Uit den oude doosch: Dromen...
Het mooie van dromen is dat je geen beperkingen hebt in je kunnen. Om te beginnen begin ik met het weer. We nemen een lekker warm zonnetje, maar weer niet te warm. We nemen een verfrissend briesje, maar niet te kil. Nu ik toch bezig ben met dromen maak ik gebruik van het vermogen mij te verplaatsen naar waar ik niet ben.
Ik zit in Zuid-Frankrijk en kijk uit over de zee. Zoals ik daar elk jaar probeer te doen overzie ik een nieuw jaar en sluit het oude af. Wat is er gebeurt en welke nieuwe plannen ga ik maken? Wie is de moeite waard en van wie neem ik afscheid? Op dit moeilijke punt aangekomen droom ik dat ik droom. Ik hoef deze vraag niet te beantwoorden en reis verder.
In een groot veld met bloemen lig ik op mijn rug en kijk ik naar de strak blauwe hemel. Het besef hoe simpel geluk kan zijn dringt bij mij binnen. Ik buig iets voorover en zie in de verte een kasteelmuur. Een muur zoals ik deze vaker aan tref. In het midden van de muur is een grote poort. Een poort waarvoor ik normaal veel moeite moet doen om deze te laten openen.
Ik besef mij echter dat ik droom en heb dus het vermogen de poort te laten openen zonder hier moeite voor te doen.
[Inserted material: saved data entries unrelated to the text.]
Lemma TanhBound_inv a_min a_max t :
  TanhBound a_min a_max = Ok t ->
  exists lo hi ge s d,
    a_min = Some lo /\ a_max = Some hi
    /\ broadcast2 f_ge (as_array lo) (as_array hi) = Ok ge /\ any ge = false
    /\ broadcast2 fadd (as_array hi) (as_array lo) = Ok s
    /\ broadcast2 fsub (as_array hi) (as_array lo) = Ok d
    /\ t = TanhBoundT
             (mkBoundTransform (Some (as_array lo)) (Some (as_array hi))
                               (length (as_array lo)))
             (map (fmul half) s) (map (fmul half) d).
Proof.
  unfold TanhBound. intros H.
  destruct (BoundTransform_init a_min a_max) as [self|e] eqn:E;
    simpl in H; [|discriminate].
  destruct (BoundTransform_init_inv _ _ _ E) as (Hlo & Hhi & Hsh & _ & Hge).
  rewrite Hlo, Hhi in H.
  destruct a_min as [lo|]; simpl in H; [|discriminate].
  destruct a_max as [hi|]; simpl in H; [|discriminate].
  destruct Hge as (ge & Hge & Hany).
  destruct (broadcast2 fadd (as_array hi) (as_array lo)) as [s|] eqn:Es;
    simpl in H; [|discriminate].
  destruct (broadcast2 fsub (as_array hi) (as_array lo)) as [d|] eqn:Ed;
    simpl in H; [|discriminate].
  injection H as <-. exists lo, hi, ge, s, d.
  destruct self; simpl in *; subst. repeat split; auto.
Qed.

Lemma ArctanBound_inv a_min a_max t :
  ArctanBound a_min a_max = Ok t ->
  exists lo hi ge s d,
    a_min = Some lo /\ a_max = Some hi
    /\ broadcast2 f_ge (as_array lo) (as_array hi) = Ok ge /\ any ge = false
    /\ broadcast2 fadd (as_array hi) (as_array lo) = Ok s
    /\ broadcast2 fsub (as_array hi) (as_array lo) = Ok d
    /\ t = ArctanBoundT
             (mkBoundTransform (Some (as_array lo)) (Some (as_array hi))
                               (length (as_array lo)))
             (map (fmul half) s) (map (fun v => fdiv v (Fin PI)) d).
Proof.
  unfold ArctanBound. intros H.
  destruct (BoundTransform_init a_min a_max) as [self|e] eqn:E;
    simpl in H; [|discriminate].
  destruct (BoundTransform_init_inv _ _ _ E) as (Hlo & Hhi & Hsh & _ & Hge).
  rewrite Hlo, Hhi in H.
  destruct a_min as [lo|]; simpl in H; [|discriminate].
  destruct a_max as [hi|]; simpl in H; [|discriminate].
  destruct Hge as (ge & Hge & Hany).
  destruct (broadcast2 fadd (as_array hi) (as_array lo)) as [s|] eqn:Es;
    simpl in H; [|discriminate].
  destruct (broadcast2 fsub (as_array hi) (as_array lo)) as [d|] eqn:Ed;
    simpl in H; [|discriminate].
  injection H as <-. exists lo, hi, ge, s, d.
  destruct self; simpl in *; subst. repeat split; auto.
Qed.

Lemma Clipping_inv a_min a_max t :
  Clipping a_min a_max = Ok t ->
  exists self, BoundTransform_init a_min a_max = Ok self /\ t = ClippingT self.
Proof.
  unfold Clipping. intros H.
  destruct (BoundTransform_init a_min a_max) as [self|e]; simpl in H;
    [|discriminate].
  injection H as <-. exists self. split; reflexivity.
Qed.

(** *** Shapes *)

Lemma _check_shape_mismatch (self : BoundTransform) (x : ndarray) :
  self.(shape) <> 1%nat -> ashape x <> self.(shape) ->
  _check_shape self x = Raise ValueError.
Proof.
  intros H1 H2. unfold _check_shape.
  apply Nat.eqb_neq in H1. apply Nat.eqb_neq in H2. rewrite H1, H2.
  reflexivity.
Qed.

Lemma _check_shape_singleton (self : BoundTransform) (x : ndarray) :
  self.(shape) = 1%nat -> _check_shape self x = Ok tt.
Proof. intros H. unfold _check_shape. rewrite H. reflexivity. Qed.

Lemma _check_shape_equal (self : BoundTransform) (x : ndarray) :
  ashape x = self.(shape) -> _check_shape self x = Ok tt.
Proof.
  intros H. unfold _check_shape. rewrite H, Nat.eqb_refl, andb_false_r.
  reflexivity.
Qed.

Lemma singleton_inv (l : ndarray) : length l = 1%nat -> exists v, l = [v].
Proof. destruct l as [|v [|? ?]]; try discriminate. eauto. Qed.

Lemma TanhBound_forward_singleton self b a x :
  self.(shape) = 1%nat -> succeeds (TanhBound_forward self [b] [a] x).
Proof.
  intros H. unfold TanhBound_forward.
  rewrite (_check_shape_singleton _ _ H). simpl.
  rewrite broadcast2_left. simpl. rewrite broadcast2_left.
  eexists; reflexivity.
Qed.

Lemma ArctanBound_forward_singleton self b a x :
  self.(shape) = 1%nat -> succeeds (ArctanBound_forward self [b] [a] x).
Proof.
  intros H. unfold ArctanBound_forward.
  rewrite (_check_shape_singleton _ _ H). simpl.
  rewrite broadcast2_left. simpl. rewrite broadcast2_left.
  eexists; reflexivity.
Qed.
(** X7. [NN_Reset] pulses SOFT_RESET (store 4, 10us, store 0, 10us) and
    leaves the held configuration alone, the initialized flag included. So
    once the configuration is marked initialized, an inference after a reset
    goes straight to [NN_Start]: the topology registers are not stored to
    again. *)
Theorem NN_Reset_keeps_initialized (w : world) :
  initialized (g_config w) <> 0 ->
  let w1 := run NN_Reset w in
  g_config w1 = g_config w /\
  trace w1 = trace w ++ [EvWrite (NN_BASEADDR + NN_REG_CTRL) NN_CTRL_SOFT_RESET; EvSleep 10;
                         EvWrite (NN_BASEADDR + NN_REG_CTRL) 0; EvSleep 10] /\
  slept (trace w1) = slept (trace w) + 20 /\
  exists v, trace (inference_started dev w1)
            = trace w1 ++ [EvRead (NN_BASEADDR + NN_REG_CTRL) v;
                           EvWrite (NN_BASEADDR + NN_REG_CTRL)
                                   (Z.lor v (Z.lor NN_CTRL_ENABLE NN_CTRL_START))].
Proof.
  intros Hi. cbv zeta.
  assert (Ht : trace (run NN_Reset w)
               = trace w ++ [EvWrite (NN_BASEADDR + NN_REG_CTRL) NN_CTRL_SOFT_RESET; EvSleep 10;
                             EvWrite (NN_BASEADDR + NN_REG_CTRL) 0; EvSleep 10]).
  { unfold run, NN_Reset, NN_WRITE, Xil_Out32, usleep, log, bind.
    cbn [snd trace]. rewrite <- !app_assoc. reflexivity. }
  split; [reflexivity|]. split; [exact Ht|].
  split; [rewrite Ht, slept_app; cbn [slept]; lia|].
  unfold inference_started.
  change (g_config (run NN_Reset w)) with (g_config w).
  destruct (Z.eqb_spec (initialized (g_config w)) 0); [contradiction|].
  eexists.
  unfold run at 1. unfold NN_Start, NN_READ, NN_WRITE, Xil_In32, Xil_Out32, log, bind.
  cbn [snd trace]. rewrite <- !app_assoc. reflexivity.
Qed.

End Waits.

(** ** The interpreter at its edges *)

Lemma load_map (f : Z -> Z) (a : list Z) (i : Z) :
  load (map f a) i = option_map f (load a i).
Proof.
  unfold load. destruct (i <? 0); [reflexivity|]. apply nth_error_map.
Qed.

Lemma load_Some_bounds (a : list Z) (i v : Z) :
  load a i = Some v -> 0 <= i < Z.of_nat (length a).
Proof.
  unfold load. destruct (i <? 0) eqn:E; [discriminate|]. apply Z.ltb_ge in E.
  intros H. assert (Hn : nth_error a (Z.to_nat i) <> None) by congruence.
  apply nth_error_Some in Hn. lia.
Qed.

Lemma load_None (a : list Z) (i : Z) :
  i < 0 \/ Z.of_nat (length a) <= i -> load a i = None.
Proof.
  intros H. unfold load. destruct (i <? 0) eqn:E; [reflexivity|]. apply Z.ltb_ge in E.
  apply nth_error_None. lia.
Qed.
(** C9: a result already favorited (by result id) leaves the store
    unchanged; adding the same result twice, at any two clock values,
    stores what adding it once stores; a call never grows the list past
    MAX_FAVORITES (100), and a list it writes has at most 100 entries. *)
Theorem addToFavorites_idempotent (now now' : Z) (res : SearchResult) (env : Env) :
  ((exists fav, In fav (getFavorites env) /\ sr_id (fav_result fav) = sr_id res) ->
     addToFavorites now res env = env) /\
  addToFavorites now' res (addToFavorites now res env) = addToFavorites now res env /\
  ((List.length (getFavorites env) <= MAX_FAVORITES)%nat ->
     (List.length (getFavorites (addToFavorites now res env)) <= MAX_FAVORITES)%nat) /\
  (addToFavorites now res env <> env ->
     (List.length (getFavorites (addToFavorites now res env)) <= MAX_FAVORITES)%nat).
Proof.
  destruct env as [| st]; [repeat split; auto; simpl; lia |].
  pose (p := fun fav => id_eqb (sr_id (fav_result fav)) (sr_id res)).
  assert (Hself : id_eqb (sr_id res) (sr_id res) = true) by (apply id_eqb_true; reflexivity).
  destruct (find p (read_slot (favorites_slot st))) as [y |] eqn:Hfind.
  - assert (Heq : forall t, addToFavorites t res (Browser st) = Browser st)
      by (intros t; unfold addToFavorites; fold p; rewrite Hfind; reflexivity).
    rewrite !Heq; repeat split; auto; intros; congruence.
  - assert (Heq : exists nf, fav_result nf = res /\
              addToFavorites now res (Browser st) =
              Browser {| favorites_slot :=
                           Stored (firstn MAX_FAVORITES (nf :: read_slot (favorites_slot st)));
                         saved_searches_slot := saved_searches_slot st |}).
    { unfold addToFavorites; fold p; rewrite Hfind.
      eexists; split; [| reflexivity]; reflexivity. }
    destruct Heq as (nf & Hnf & Heq); rewrite Heq.
    repeat split.
    + intros (fav & Hin & Hid).
      cbn [getFavorites] in Hin.
      destruct (find_some_of_in p _ fav Hin) as [y Hy]; [apply id_eqb_true; exact Hid |].
      rewrite Hfind in Hy; discriminate.
    + unfold addToFavorites; cbn [read_slot favorites_slot].
      unfold MAX_FAVORITES; rewrite firstn_cons; cbn [find].
      rewrite Hnf, Hself; reflexivity.
    + intros _; cbn [getFavorites read_slot favorites_slot]; apply firstn_le_length.
    + intros _; cbn [getFavorites read_slot favorites_slot]; apply firstn_le_length.
Qed.
Lemma insert_sorted_Permutation x l : Py.insert_sorted lt x l ≡ₚ x :: l.
Proof.
  induction l as [|y l IH]; cbn [Py.insert_sorted]; [done|].
  destruct (lt x y); [done|]. rewrite IH. apply Permutation_swap.
Qed.

Lemma sorted_acc_Permutation acc l :
  foldl (λ acc x, Py.insert_sorted lt x acc) acc l ≡ₚ acc ++ l.
Proof.
  revert acc. induction l as [|x l IH]; intros acc; cbn [foldl].
  - by rewrite app_nil_r.
  - rewrite IH, insert_sorted_Permutation. apply (Permutation_middle acc l x).
Qed.

Lemma sorted_Permutation l : Py.sorted lt l ≡ₚ l.
Proof. apply (sorted_acc_Permutation [] l). Qed.

Context (R : relation A).
Hypothesis lt_R : ∀ x y, lt x y = true → R x y.
Hypothesis not_lt_R : ∀ x y, lt x y = false → R y x.

Lemma insert_sorted_HdRel x y l :
  R y x → HdRel R y l → HdRel R y (Py.insert_sorted lt x l).
Proof.
  intros Hyx Hl. destruct l as [|z l]; cbn [Py.insert_sorted].
  - by constructor.
  - destruct (lt x z); constructor; [done|]. by inversion Hl.
Qed.

Lemma insert_sorted_Sorted x l : Sorted R l → Sorted R (Py.insert_sorted lt x l).
Proof.
  induction 1 as [|y l Hl IH Hhd]; cbn [Py.insert_sorted].
  - by repeat constructor.
  - destruct (lt x y) eqn:E.
    + constructor; [by constructor|]. constructor. by apply lt_R.
    + constructor; [done|]. apply insert_sorted_HdRel; [by apply not_lt_R | done].
Qed.

Lemma sorted_acc_Sorted acc l :
  Sorted R acc → Sorted R (foldl (λ acc x, Py.insert_sorted lt x acc) acc l).
Proof.
  revert acc. induction l as [|x l IH]; intros acc Hacc; cbn [foldl]; [done|].
  by apply IH, insert_sorted_Sorted.
Qed.

Lemma sorted_Sorted l : Sorted R (Py.sorted lt l).
Proof. apply (sorted_acc_Sorted [] l). constructor. Qed.

End Sorted.

Lemma ltb_le (s1 s2 : string) : String.ltb s1 s2 = true → String.le s1 s2.
Proof.
  unfold String.le, String.leb, String.ltb.
  destruct (String.compare s1 s2); intros H; first [discriminate H | exact I].
Qed.

Lemma not_ltb_le (s1 s2 : string) : String.ltb s1 s2 = false → String.le s2 s1.
Proof.
  unfold String.le, String.leb, String.ltb.
  rewrite (String.compare_antisym s1 s2).
  destruct (String.compare s2 s1); intros H; first [discriminate H | exact I].
Qed.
Ik besef mij dat ik achter de deur een nieuwe weg kan dromen, ik kan dromen dat nieuwe kansen zich voor doen en ik ze met beide handen aangrijp.
Zoals in elke droom speelt mijn onderbewustzijn op. Ik kan de deur openen, maar dan zal ik de consequenties van mijn keuzes moeten aanvaarden. Ik zal de tegenslagen voor lief moeten nemen. Ik zal potjes moeten breken en de scherven moeten opruimen.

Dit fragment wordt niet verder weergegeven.